Kallas expresó su “preocupación” por la escalada de violencia, instó a la “proporcionalidad”, evitó nombrar el derecho internacional humanitario y no usó la palabra “genocidio”. En cambio, reiteró el “derecho de Israel a defenderse” y mostró una empatía marcada con las familias de los rehenes. La mención del sufrimiento palestino fue escueta, enmarcada en términos genéricos que diluyen la violencia estructural en una narrativa de “ambos lados”. Esta retórica no es ingenua: es una herramienta de legitimación.
Desde una lectura decolonial, este tipo de diplomacia “equilibrada” reproduce una estructura de poder profundamente asimétrica. Europa se arroga el rol de mediador cuando, en realidad, es parte interesada y cómplice. La supuesta neutralidad no solo despolitiza el conflicto, sino que invisibiliza sus raíces coloniales: la ocupación, el apartheid, la negación sistemática del derecho al retorno, y la deshumanización del pueblo palestino. El silencio frente a un posible genocidio —mientras el mundo ve imágenes diarias de cuerpos enterrados entre escombros— no es prudencia diplomática, es complicidad disfrazada de contención.
El lenguaje importa. No nombrar es negar. Y negar, en este caso, equivale a proteger al agresor.

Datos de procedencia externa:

(* ===== verification/Registry.v ===== *)
(** * The accounting book of model residency

    [model_scheduler/model_registry.py]: the ledger built from the
    registrations, the runtime record of every model, and every method of
    [Book].  The methods are [pym Book] computations, so an exception keeps the
    effects that happened before it, as in the source. *)

From S2P Require Import Prelude Dict Env Contracts.
Local Open Scope Z_scope.

Definition STOP_RESAMPLE_GRACE_SECONDS : time := 10 * second.

(** A registration handed to [Book]: a v1 specification, a v2 specification, or
    any other object that carries a [model_id]. *)
Inductive Registration :=
| RegV1 (spec : ModelSpec)
| RegV2 (spec : RegisteredModelSpec)
| RegOther (model_id : string).

Definition reg_model_id (r : Registration) : string :=
  match r with
  | RegV1 s => v1_model_id s
  | RegV2 s => v2_model_id s
  | RegOther m => m
  end.

Record Runtime := {
  state : State;
  generation : Z;
  operation_id : option string;
  leases : dict string Lease;
  admission_blocked : bool;
  reservation : Z;
  idle_since : option time;
  last_error : option string;
  heat_value : Q;
  heat_updated_at : time;
  total_requests : Z;
  total_tokens : Z;
  usage_unknown_requests : Z;
  stopped_at : option time;
  cancelling : dict string Lease;
}.

#[export] Instance Runtime_eta : Eta Runtime := fun r =>
  {| state := state r; generation := generation r; operation_id := operation_id r;
     leases := leases r; admission_blocked := admission_blocked r;
     reservation := reservation r; idle_since := idle_since r; last_error := last_error r;
     heat_value := heat_value r; heat_updated_at := heat_updated_at r;
     total_requests := total_requests r; total_tokens := total_tokens r;
     usage_unknown_requests := usage_unknown_requests r; stopped_at := stopped_at r;
     cancelling := cancelling r |}.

El Derecho Internacional es claro: la comunidad internacional tiene la obligación de prevenir y sancionar el genocidio. No hay margen para ambigüedades. Al evitar cualquier mención al Estatuto de Roma o a la Convención para la Prevención y la Sanción del Delito de Genocidio (1948), Kallas y la UE traicionan los principios sobre los que se fundan sus propios tratados constitutivos.
Esta omisión sistemática configura una forma de violencia epistémica y diplomática: construye un relato donde los palestinos son cifras abstractas, y no sujetos de derechos. Donde Israel actúa en defensa propia, y no como una potencia ocupante que comete actos que podrían ser juzgados por la Corte Penal Internacional. Esta narrativa de “equilibrio” reproduce el legado colonial: hay cuerpos que importan y cuerpos que son sacrificables.
En esta tragedia histórica, hay un actor que permanece oculto, pero que gana en cada explosión, en cada reconstrucción fallida, en cada lágrima. La industria armamentista internacional es la gran beneficiada de este genocidio. Europa es uno de los mayores exportadores de armas del mundo, y muchos de sus Estados miembro tienen contratos millonarios con Israel. La guerra, para algunos, es un negocio: y el silencio diplomático es el lubricante de sus engranajes.
Frente a esta maquinaria de muerte y beneficio, los movimientos por la paz, el movimiento anti armamentista y las organizaciones de derechos humanos tienen la responsabilidad de romper la parálisis. La magnitud de la tragedia en Gaza exige una respuesta colectiva e inmediata. Es hora de continuar la movilización, de presionar a los gobiernos, de llenar las calles y las plazas, de escribir, de protestar, de exigir embargos de armas, sanciones y justicia. No hay política exterior legítima si no parte del respeto irrestricto a la vida humana.
Conclusión:
La visita de Kallas no fue un simple gesto diplomático, sino una declaración de principios: Europa no está del lado de la justicia, sino de la estabilidad política y los intereses geoestratégicos. Y me permito retomar las palabras de la eurodiputada Irene Montero dirigiéndose a Kaja Kallas: “Espero que ustedes y esta Comisión Europea también termine juzgada por un tribunal internacional por complicidad con los genocidas.” Frente al genocidio, no hay neutralidad posible. O se está del lado de la humanidad, o se está del lado de su negación. Y tú, ¿de qué lado eliges estar?